(** The loop over the variants, from any values of its two variables. *)
Lemma bestVariant_loop variants : forall bestUrl bestBitrate,
  let chosen := TwitterAdapter.bestVariant variants bestUrl bestBitrate in
  bestBitrate <= snd chosen
  /\ Forall (fun variant =>
               eligibleVariant variant = true ->
               default 0 (TwitterAdapter.Variant.bitrate variant) <= snd chosen)
            variants
  /\ ((fst chosen = bestUrl /\ snd chosen = bestBitrate
       /\ Forall (fun variant =>
                    eligibleVariant variant = true ->
                    default 0 (TwitterAdapter.Variant.bitrate variant) < bestBitrate)
                 variants)
      \/ exists before variant after,
           variants = (before ++ variant :: after)%list
           /\ eligibleVariant variant = true
           /\ fst chosen = TwitterAdapter.Variant.url variant
           /\ snd chosen = default 0 (TwitterAdapter.Variant.bitrate variant)
           /\ Forall (fun later =>
                        eligibleVariant later = true ->
                        default 0 (TwitterAdapter.Variant.bitrate later)
                        < snd chosen)
                     after).
Proof.
  induction variants as [|variant rest IH]; intros bestUrl bestBitrate;
    cbn [TwitterAdapter.bestVariant].
  - cbn. split; [lia|]. split; [constructor|]. left. repeat split. constructor.
  - unfold eligibleVariant at 1 3.
    destruct (TwitterAdapter.truthy (TwitterAdapter.Variant.url variant)) eqn:Hurl;
      cbn [negb andb].
    2:{ destruct (IH bestUrl bestBitrate) as (Hle & Hall & Hchoice).
        cbv zeta in *. split; [exact Hle|]. split.
        - constructor; [unfold eligibleVariant; rewrite Hurl; discriminate|].
          exact Hall.
        - destruct Hchoice as [(Hu & Hb & Hnone) | (before & v & after & -> & Hrest)].
          + left. split; [exact Hu|]. split; [exact Hb|].
            constructor; [|exact Hnone].
            unfold eligibleVariant. rewrite Hurl. discriminate.
          + right. exists (variant :: before), v, after. now split. }
    destruct (TwitterAdapter.truthy (TwitterAdapter.Variant.content_type variant)
              && negb (Errors.occursIn "mp4"
                         (default "" (TwitterAdapter.Variant.content_type variant))))
      eqn:Htype; cbn [negb].
    { destruct (IH bestUrl bestBitrate) as (Hle & Hall & Hchoice).
      cbv zeta in *. split; [exact Hle|]. split.
      - constructor; [unfold eligibleVariant; rewrite Hurl, Htype; discriminate|].
        exact Hall.
      - destruct Hchoice as [(Hu & Hb & Hnone) | (before & v & after & -> & Hrest)].
        + left. split; [exact Hu|]. split; [exact Hb|].
          constructor; [|exact Hnone].
          unfold eligibleVariant. rewrite Hurl, Htype. discriminate.
        + right. exists (variant :: before), v, after. now split. }
    destruct (Z.geb_spec (default 0 (TwitterAdapter.Variant.bitrate variant))
                bestBitrate) as [Hge|Hlt].
    + destruct (IH (TwitterAdapter.Variant.url variant)
                   (default 0 (TwitterAdapter.Variant.bitrate variant)))
        as (Hle & Hall & Hchoice).
      cbv zeta in *. split; [lia|]. split.
      * constructor; [intros _; exact Hle | exact Hall].
      * right.
        destruct Hchoice as [(Hu & Hb & Hnone) | (before & v & after & -> & Hrest)].
        -- exists [], variant, rest. cbn [app]. split; [reflexivity|].
           split; [unfold eligibleVariant; now rewrite Hurl, Htype|].
           split; [exact Hu|]. split; [exact Hb|]. now rewrite Hb.
        -- exists (variant :: before), v, after. now split.
    + destruct (IH bestUrl bestBitrate) as (Hle & Hall & Hchoice).
      cbv zeta in *. split; [exact Hle|]. split.
      * constructor; [intros _; lia | exact Hall].
      * destruct Hchoice as [(Hu & Hb & Hnone) | (before & v & after & -> & Hrest)].
        -- left. split; [exact Hu|]. split; [exact Hb|].
           constructor; [intros _; exact Hlt | exact Hnone].
        -- right. exists (variant :: before), v, after. now split.
Qed.

(** X20.  The variant [normalizeMedia] picks for a video or an animated
    gif: among the variants that have a url and whose content type, if
    any, mentions mp4, the one with the highest bitrate (a missing
    bitrate counts as 0), and the last of them when several have it.  No
    url is picked exactly when no such variant has a bitrate of -1 or
    more. *)
Theorem X20_bestVariant (variants : list TwitterAdapter.Variant.t) :
  let chosen := TwitterAdapter.bestVariant variants None (-1) in
  let tooLow variant :=
    eligibleVariant variant = true ->
    default 0 (TwitterAdapter.Variant.bitrate variant) < -1 in
  (fst chosen = None <-> Forall tooLow variants)
  /\ ((fst chosen = None /\ Forall tooLow variants)
      \/ exists before variant after,
           variants = (before ++ variant :: after)%list
           /\ eligibleVariant variant = true
           /\ TwitterAdapter.truthy (fst chosen) = true
           /\ fst chosen = TwitterAdapter.Variant.url variant
           /\ snd chosen = default 0 (TwitterAdapter.Variant.bitrate variant)
           /\ -1 <= snd chosen
           /\ Forall (fun other =>
                        eligibleVariant other = true ->
                        default 0 (TwitterAdapter.Variant.bitrate other)
                        <= snd chosen)
                     variants
           /\ Forall (fun later =>
                        eligibleVariant later = true ->
                        default 0 (TwitterAdapter.Variant.bitrate later)
                        < snd chosen)
                     after).
Proof.
  intros chosen tooLow. subst chosen tooLow.
  destruct (bestVariant_loop variants None (-1)) as (Hlow & Hall & Hchoice).
  cbv zeta in *.
  destruct Hchoice as [(Hu & _ & Hnone)
                      | (before & v & after & Hsplit & Helig & Hu & Hb & Hlater)].
  - split; [now split|]. left. now split.
  - assert (Htruthy : TwitterAdapter.truthy
                        (fst (TwitterAdapter.bestVariant variants None (-1)))
                      = true).
    { rewrite Hu. unfold eligibleVariant in Helig.
      now apply andb_true_iff in Helig. }
    split.
    + split.
      * intros Hnone. rewrite Hnone in Htruthy. discriminate.
      * intros Hnone. rewrite List.Forall_forall in Hnone.
        assert (Hin : In v variants) by (rewrite Hsplit; apply in_elt).
        specialize (Hnone v Hin Helig). lia.
    + right. exists before, v, after. repeat split; auto.
Qed.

——

## Task instructions
Reproduce every entry above without a single alteration.

## Exercise response
(** The loop over the variants, from any values of its two variables. *)
Lemma bestVariant_loop variants : forall bestUrl bestBitrate,
  let chosen := TwitterAdapter.bestVariant variants bestUrl bestBitrate in
  bestBitrate <= snd chosen
  /\ Forall (fun variant =>
               eligibleVariant variant = true ->
               default 0 (TwitterAdapter.Variant.bitrate variant) <= snd chosen)
            variants
  /\ ((fst chosen = bestUrl /\ snd chosen = bestBitrate
       /\ Forall (fun variant =>
                    eligibleVariant variant = true ->
                    default 0 (TwitterAdapter.Variant.bitrate variant) < bestBitrate)
                 variants)
      \/ exists before variant after,
           variants = (before ++ variant :: after)%list
           /\ eligibleVariant variant = true
           /\ fst chosen = TwitterAdapter.Variant.url variant
           /\ snd chosen = default 0 (TwitterAdapter.Variant.bitrate variant)
           /\ Forall (fun later =>
                        eligibleVariant later = true ->
                        default 0 (TwitterAdapter.Variant.bitrate later)
                        < snd chosen)
                     after).
Proof.
  induction variants as [|variant rest IH]; intros bestUrl bestBitrate;
    cbn [TwitterAdapter.bestVariant].
  - cbn. split; [lia|]. split; [constructor|]. left. repeat split. constructor.
  - unfold eligibleVariant at 1 3.
    destruct (TwitterAdapter.truthy (TwitterAdapter.Variant.url variant)) eqn:Hurl;
      cbn [negb andb].
    2:{ destruct (IH bestUrl bestBitrate) as (Hle & Hall & Hchoice).
        cbv zeta in *. split; [exact Hle|]. split.
        - constructor; [unfold eligibleVariant; rewrite Hurl; discriminate|].
          exact Hall.
        - destruct Hchoice as [(Hu & Hb & Hnone) | (before & v & after & -> & Hrest)].
          + left. split; [exact Hu|]. split; [exact Hb|].
            constructor; [|exact Hnone].
            unfold eligibleVariant. rewrite Hurl. discriminate.
          + right. exists (variant :: before), v, after. now split. }
    destruct (TwitterAdapter.truthy (TwitterAdapter.Variant.content_type variant)
              && negb (Errors.occursIn "mp4"
                         (default "" (TwitterAdapter.Variant.content_type variant))))
      eqn:Htype; cbn [negb].
    { destruct (IH bestUrl bestBitrate) as (Hle & Hall & Hchoice).
      cbv zeta in *. split; [exact Hle|]. split.
      - constructor; [unfold eligibleVariant; rewrite Hurl, Htype; discriminate|].
        exact Hall.
      - destruct Hchoice as [(Hu & Hb & Hnone) | (before & v & after & -> & Hrest)].
        + left. split; [exact Hu|]. split; [exact Hb|].
          constructor; [|exact Hnone].
          unfold eligibleVariant. rewrite Hurl, Htype. discriminate.
        + right. exists (variant :: before), v, after. now split. }
    destruct (Z.geb_spec (default 0 (TwitterAdapter.Variant.bitrate variant))
                bestBitrate) as [Hge|Hlt].
    + destruct (IH (TwitterAdapter.Variant.url variant)
                   (default 0 (TwitterAdapter.Variant.bitrate variant)))
        as (Hle & Hall & Hchoice).
      cbv zeta in *. split; [lia|]. split.
      * constructor; [intros _; exact Hle | exact Hall].
      * right.
        destruct Hchoice as [(Hu & Hb & Hnone) | (before & v & after & -> & Hrest)].
        -- exists [], variant, rest. cbn [app]. split; [reflexivity|].
           split; [unfold eligibleVariant; now rewrite Hurl, Htype|].
           split; [exact Hu|]. split; [exact Hb|]. now rewrite Hb.
        -- exists (variant :: before), v, after. now split.
    + destruct (IH bestUrl bestBitrate) as (Hle & Hall & Hchoice).
      cbv zeta in *. split; [exact Hle|]. split.
      * constructor; [intros _; lia | exact Hall].
      * destruct Hchoice as [(Hu & Hb & Hnone) | (before & v & after & -> & Hrest)].
        -- left. split; [exact Hu|]. split; [exact Hb|].
           constructor; [intros _; exact Hlt | exact Hnone].
        -- right. exists (variant :: before), v, after. now split.
Qed.

(** X20.  The variant [normalizeMedia] picks for a video or an animated
    gif: among the variants that have a url and whose content type, if
    any, mentions mp4, the one with the highest bitrate (a missing
    bitrate counts as 0), and the last of them when several have it.  No
    url is picked exactly when no such variant has a bitrate of -1 or
    more. *)
Theorem X20_bestVariant (variants : list TwitterAdapter.Variant.t) :
  let chosen := TwitterAdapter.bestVariant variants None (-1) in
  let tooLow variant :=
    eligibleVariant variant = true ->
    default 0 (TwitterAdapter.Variant.bitrate variant) < -1 in
  (fst chosen = None <-> Forall tooLow variants)
  /\ ((fst chosen = None /\ Forall tooLow variants)
      \/ exists before variant after,
           variants = (before ++ variant :: after)%list
           /\ eligibleVariant variant = true
           /\ TwitterAdapter.truthy (fst chosen) = true
           /\ fst chosen = TwitterAdapter.Variant.url variant
           /\ snd chosen = default 0 (TwitterAdapter.Variant.bitrate variant)
           /\ -1 <= snd chosen
           /\ Forall (fun other =>
                        eligibleVariant other = true ->
                        default 0 (TwitterAdapter.Variant.bitrate other)
                        <= snd chosen)
                     variants
           /\ Forall (fun later =>
                        eligibleVariant later = true ->
                        default 0 (TwitterAdapter.Variant.bitrate later)
                        < snd chosen)
                     after).
Proof.
  intros chosen tooLow. subst chosen tooLow.
  destruct (bestVariant_loop variants None (-1)) as (Hlow & Hall & Hchoice).
  cbv zeta in *.
  destruct Hchoice as [(Hu & _ & Hnone)
                      | (before & v & after & Hsplit & Helig & Hu & Hb & Hlater)].
  - split; [now split|]. left. now split.
  - assert (Htruthy : TwitterAdapter.truthy
                        (fst (TwitterAdapter.bestVariant variants None (-1)))
                      = true).
    { rewrite Hu. unfold eligibleVariant in Helig.
      now apply andb_true_iff in Helig. }
    split.
    + split.
      * intros Hnone. rewrite Hnone in Htruthy. discriminate.
      * intros Hnone. rewrite List.Forall_forall in Hnone.
        assert (Hin : In v variants) by (rewrite Hsplit; apply in_elt).
        specialize (Hnone v Hin Helig). lia.
    + right. exists before, v, after. repeat split; auto.
Qed.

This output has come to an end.